What the task asks
Print the data below exactly, but only the lines from the one containing "interrupt: the gate" down to the one containing "restores the parent and", inclusive.

Start of Records for the task

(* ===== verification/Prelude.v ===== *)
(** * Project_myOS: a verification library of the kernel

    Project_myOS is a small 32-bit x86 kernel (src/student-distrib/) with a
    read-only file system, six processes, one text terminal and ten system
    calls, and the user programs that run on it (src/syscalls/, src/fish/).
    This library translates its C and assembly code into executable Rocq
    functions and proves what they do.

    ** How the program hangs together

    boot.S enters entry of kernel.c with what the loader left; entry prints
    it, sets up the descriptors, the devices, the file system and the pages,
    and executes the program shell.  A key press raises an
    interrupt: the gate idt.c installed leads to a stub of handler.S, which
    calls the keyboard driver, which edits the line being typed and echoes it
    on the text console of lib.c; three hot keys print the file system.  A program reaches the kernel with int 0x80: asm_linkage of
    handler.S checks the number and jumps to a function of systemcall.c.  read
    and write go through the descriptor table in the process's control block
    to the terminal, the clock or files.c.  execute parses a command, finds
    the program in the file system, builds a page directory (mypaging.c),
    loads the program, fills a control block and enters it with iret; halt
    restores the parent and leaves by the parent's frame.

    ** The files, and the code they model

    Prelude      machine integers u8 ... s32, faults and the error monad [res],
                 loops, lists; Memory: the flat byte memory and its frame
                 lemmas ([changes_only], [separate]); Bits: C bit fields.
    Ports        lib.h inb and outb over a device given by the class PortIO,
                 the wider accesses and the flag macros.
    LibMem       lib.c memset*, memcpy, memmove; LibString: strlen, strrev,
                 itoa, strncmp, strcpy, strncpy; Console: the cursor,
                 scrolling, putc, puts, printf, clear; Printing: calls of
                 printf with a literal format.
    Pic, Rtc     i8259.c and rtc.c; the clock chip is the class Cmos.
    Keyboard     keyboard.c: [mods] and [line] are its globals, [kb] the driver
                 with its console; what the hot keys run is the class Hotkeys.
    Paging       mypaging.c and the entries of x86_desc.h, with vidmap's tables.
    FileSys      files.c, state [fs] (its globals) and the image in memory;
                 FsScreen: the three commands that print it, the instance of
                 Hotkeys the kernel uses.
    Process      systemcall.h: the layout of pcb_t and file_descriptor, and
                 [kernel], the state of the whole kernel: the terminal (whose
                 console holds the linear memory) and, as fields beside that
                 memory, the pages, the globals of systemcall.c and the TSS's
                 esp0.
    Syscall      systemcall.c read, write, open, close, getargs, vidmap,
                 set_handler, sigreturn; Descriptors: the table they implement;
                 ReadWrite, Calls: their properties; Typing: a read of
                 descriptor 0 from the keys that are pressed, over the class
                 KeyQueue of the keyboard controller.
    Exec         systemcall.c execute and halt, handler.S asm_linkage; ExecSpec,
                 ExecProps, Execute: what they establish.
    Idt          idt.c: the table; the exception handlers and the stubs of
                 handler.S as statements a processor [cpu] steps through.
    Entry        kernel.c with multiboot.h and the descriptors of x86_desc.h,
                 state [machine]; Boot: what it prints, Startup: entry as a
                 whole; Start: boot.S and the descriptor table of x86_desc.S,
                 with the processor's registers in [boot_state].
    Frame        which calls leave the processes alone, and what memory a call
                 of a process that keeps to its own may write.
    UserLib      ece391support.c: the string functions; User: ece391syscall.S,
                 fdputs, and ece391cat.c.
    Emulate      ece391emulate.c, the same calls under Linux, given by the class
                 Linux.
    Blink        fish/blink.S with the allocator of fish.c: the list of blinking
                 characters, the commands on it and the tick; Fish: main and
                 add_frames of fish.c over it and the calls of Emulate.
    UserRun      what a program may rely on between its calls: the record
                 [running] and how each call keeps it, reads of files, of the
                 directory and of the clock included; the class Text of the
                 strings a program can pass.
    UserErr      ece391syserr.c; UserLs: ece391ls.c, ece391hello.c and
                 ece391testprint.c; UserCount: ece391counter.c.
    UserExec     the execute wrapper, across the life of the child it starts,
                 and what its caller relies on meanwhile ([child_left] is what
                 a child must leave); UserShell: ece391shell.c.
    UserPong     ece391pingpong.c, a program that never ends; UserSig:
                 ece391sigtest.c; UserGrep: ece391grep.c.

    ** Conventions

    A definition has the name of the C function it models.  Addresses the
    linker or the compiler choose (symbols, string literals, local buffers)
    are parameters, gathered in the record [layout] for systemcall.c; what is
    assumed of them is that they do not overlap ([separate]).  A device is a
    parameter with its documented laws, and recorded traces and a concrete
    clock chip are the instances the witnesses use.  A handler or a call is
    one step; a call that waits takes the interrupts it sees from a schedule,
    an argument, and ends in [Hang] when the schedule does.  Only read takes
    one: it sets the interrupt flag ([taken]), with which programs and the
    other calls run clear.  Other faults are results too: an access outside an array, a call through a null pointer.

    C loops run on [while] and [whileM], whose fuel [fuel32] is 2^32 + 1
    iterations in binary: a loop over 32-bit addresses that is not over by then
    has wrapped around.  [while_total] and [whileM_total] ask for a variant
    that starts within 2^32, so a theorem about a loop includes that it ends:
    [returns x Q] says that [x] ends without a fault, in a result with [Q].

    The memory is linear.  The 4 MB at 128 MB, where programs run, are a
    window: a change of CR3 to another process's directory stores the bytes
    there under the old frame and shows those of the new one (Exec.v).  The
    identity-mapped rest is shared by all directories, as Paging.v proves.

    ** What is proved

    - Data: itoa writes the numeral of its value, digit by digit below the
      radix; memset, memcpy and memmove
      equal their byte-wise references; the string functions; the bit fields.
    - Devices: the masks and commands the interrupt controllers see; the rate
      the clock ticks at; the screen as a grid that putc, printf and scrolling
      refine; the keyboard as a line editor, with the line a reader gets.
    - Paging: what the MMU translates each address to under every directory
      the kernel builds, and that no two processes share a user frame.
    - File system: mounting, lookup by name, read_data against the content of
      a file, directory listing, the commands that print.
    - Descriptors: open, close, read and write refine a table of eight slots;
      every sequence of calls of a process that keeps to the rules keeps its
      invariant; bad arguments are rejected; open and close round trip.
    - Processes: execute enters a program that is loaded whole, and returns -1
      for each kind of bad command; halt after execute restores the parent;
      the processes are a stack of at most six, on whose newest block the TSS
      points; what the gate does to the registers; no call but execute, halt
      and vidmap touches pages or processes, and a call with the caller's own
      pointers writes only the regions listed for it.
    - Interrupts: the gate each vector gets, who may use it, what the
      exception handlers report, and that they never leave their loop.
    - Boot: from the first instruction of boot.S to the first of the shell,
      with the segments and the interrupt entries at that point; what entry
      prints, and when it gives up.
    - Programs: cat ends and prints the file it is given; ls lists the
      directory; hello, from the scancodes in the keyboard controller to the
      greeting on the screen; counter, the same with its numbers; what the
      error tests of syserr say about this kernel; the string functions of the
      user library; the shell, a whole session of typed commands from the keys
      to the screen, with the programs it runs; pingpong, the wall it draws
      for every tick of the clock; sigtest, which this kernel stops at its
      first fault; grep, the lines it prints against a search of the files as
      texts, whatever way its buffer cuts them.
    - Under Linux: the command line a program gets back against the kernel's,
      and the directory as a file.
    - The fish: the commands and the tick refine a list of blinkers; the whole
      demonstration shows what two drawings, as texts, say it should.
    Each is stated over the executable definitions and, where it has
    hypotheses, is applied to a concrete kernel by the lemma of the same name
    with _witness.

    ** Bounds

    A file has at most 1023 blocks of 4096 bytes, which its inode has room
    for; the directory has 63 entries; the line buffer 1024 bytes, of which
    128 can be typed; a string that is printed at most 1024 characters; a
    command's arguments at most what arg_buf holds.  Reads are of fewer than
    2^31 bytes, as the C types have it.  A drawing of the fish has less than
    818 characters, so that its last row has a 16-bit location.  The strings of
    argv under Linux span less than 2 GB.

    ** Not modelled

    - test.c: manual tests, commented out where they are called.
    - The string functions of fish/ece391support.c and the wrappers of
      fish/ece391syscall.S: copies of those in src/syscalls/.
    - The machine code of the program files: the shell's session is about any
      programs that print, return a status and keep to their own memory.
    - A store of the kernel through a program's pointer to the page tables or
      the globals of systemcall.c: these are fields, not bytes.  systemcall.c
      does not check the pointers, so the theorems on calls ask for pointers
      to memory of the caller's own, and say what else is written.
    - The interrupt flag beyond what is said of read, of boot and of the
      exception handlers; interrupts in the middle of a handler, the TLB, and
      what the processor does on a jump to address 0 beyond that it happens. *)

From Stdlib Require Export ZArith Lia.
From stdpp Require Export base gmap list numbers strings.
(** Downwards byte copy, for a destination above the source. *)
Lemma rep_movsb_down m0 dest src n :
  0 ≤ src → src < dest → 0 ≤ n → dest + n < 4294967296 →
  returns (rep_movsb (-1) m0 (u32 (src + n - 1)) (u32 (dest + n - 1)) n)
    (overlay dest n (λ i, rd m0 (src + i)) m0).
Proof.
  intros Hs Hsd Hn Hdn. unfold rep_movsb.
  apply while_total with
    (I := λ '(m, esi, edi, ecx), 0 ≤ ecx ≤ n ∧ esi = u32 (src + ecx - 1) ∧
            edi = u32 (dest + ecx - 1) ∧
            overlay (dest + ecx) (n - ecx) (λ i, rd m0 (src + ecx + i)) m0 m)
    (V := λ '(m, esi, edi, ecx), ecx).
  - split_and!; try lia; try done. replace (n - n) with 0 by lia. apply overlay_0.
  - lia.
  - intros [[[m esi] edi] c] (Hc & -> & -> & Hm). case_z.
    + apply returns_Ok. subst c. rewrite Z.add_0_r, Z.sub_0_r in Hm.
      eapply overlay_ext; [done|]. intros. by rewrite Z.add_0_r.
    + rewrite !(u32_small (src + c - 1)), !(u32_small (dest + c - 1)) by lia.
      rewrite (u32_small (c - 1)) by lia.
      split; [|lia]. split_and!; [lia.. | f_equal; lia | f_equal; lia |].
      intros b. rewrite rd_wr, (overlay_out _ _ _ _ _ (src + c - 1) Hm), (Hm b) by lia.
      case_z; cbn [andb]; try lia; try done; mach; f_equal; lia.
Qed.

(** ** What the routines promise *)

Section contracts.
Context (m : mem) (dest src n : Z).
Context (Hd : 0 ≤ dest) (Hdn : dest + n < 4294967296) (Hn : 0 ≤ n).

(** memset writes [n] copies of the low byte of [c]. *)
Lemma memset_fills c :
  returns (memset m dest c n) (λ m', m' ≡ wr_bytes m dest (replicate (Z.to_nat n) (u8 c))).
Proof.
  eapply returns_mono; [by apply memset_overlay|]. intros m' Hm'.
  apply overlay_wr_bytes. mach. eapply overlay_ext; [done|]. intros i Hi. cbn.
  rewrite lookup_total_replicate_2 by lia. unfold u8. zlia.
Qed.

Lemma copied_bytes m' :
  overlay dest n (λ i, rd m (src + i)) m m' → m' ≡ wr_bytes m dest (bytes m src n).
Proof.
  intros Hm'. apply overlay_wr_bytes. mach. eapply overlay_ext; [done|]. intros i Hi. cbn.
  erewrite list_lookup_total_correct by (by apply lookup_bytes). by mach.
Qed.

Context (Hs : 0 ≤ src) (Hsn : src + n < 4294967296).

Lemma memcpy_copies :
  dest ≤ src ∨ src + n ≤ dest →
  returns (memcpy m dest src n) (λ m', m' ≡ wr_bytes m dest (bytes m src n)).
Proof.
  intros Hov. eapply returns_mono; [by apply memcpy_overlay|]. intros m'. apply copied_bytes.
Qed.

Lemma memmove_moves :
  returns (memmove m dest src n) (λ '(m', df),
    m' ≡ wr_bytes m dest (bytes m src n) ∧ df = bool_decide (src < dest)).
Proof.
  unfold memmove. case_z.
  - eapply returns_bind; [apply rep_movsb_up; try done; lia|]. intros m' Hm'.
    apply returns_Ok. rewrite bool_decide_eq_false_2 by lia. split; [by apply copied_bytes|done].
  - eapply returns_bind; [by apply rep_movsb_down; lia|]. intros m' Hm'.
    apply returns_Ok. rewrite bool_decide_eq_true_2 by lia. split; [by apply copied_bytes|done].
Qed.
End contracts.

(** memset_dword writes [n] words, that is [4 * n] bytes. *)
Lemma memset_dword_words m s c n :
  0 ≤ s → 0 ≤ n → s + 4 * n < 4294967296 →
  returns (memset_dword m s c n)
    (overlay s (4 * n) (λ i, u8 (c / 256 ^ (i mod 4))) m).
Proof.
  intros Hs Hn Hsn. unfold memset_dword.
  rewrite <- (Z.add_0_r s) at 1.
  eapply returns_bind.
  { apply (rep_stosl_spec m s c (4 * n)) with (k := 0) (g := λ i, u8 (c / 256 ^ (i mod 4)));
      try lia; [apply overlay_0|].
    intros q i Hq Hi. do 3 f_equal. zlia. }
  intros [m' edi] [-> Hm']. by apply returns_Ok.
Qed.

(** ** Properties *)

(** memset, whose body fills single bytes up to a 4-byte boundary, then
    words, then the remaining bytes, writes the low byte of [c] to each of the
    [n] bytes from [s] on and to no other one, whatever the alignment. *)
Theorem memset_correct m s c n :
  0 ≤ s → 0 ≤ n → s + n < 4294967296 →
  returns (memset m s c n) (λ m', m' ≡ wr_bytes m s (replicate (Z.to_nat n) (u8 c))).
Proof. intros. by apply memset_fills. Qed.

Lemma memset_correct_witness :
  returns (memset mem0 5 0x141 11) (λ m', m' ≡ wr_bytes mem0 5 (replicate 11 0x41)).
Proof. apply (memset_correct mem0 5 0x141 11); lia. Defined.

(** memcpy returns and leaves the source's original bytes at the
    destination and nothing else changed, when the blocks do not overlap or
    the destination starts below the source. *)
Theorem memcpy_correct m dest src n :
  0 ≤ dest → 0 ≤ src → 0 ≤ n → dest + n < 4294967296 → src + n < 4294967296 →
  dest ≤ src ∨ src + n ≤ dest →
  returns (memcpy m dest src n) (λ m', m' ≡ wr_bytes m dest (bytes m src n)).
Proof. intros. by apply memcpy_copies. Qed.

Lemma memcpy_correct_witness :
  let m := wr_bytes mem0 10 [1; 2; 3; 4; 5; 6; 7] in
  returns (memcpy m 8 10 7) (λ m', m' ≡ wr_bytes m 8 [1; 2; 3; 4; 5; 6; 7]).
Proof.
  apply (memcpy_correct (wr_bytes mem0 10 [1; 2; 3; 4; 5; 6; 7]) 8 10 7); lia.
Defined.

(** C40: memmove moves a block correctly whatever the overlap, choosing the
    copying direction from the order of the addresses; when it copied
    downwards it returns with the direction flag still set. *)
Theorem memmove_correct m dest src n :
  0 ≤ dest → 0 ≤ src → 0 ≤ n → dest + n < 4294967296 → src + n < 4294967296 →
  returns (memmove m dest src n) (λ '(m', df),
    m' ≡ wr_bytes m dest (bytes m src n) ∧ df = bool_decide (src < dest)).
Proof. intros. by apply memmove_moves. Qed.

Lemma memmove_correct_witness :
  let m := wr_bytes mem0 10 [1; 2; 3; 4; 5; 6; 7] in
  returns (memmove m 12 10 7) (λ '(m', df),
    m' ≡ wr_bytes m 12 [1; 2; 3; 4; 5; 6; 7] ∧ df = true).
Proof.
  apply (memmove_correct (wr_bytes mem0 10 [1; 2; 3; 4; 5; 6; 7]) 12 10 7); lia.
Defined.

End of Records for the task

Task output
    interrupt: the gate idt.c installed leads to a stub of handler.S, which
    calls the keyboard driver, which edits the line being typed and echoes it
    on the text console of lib.c; three hot keys print the file system.  A program reaches the kernel with int 0x80: asm_linkage of
    handler.S checks the number and jumps to a function of systemcall.c.  read
    and write go through the descriptor table in the process's control block
    to the terminal, the clock or files.c.  execute parses a command, finds
    the program in the file system, builds a page directory (mypaging.c),
    loads the program, fills a control block and enters it with iret; halt
    restores the parent and leaves by the parent's frame.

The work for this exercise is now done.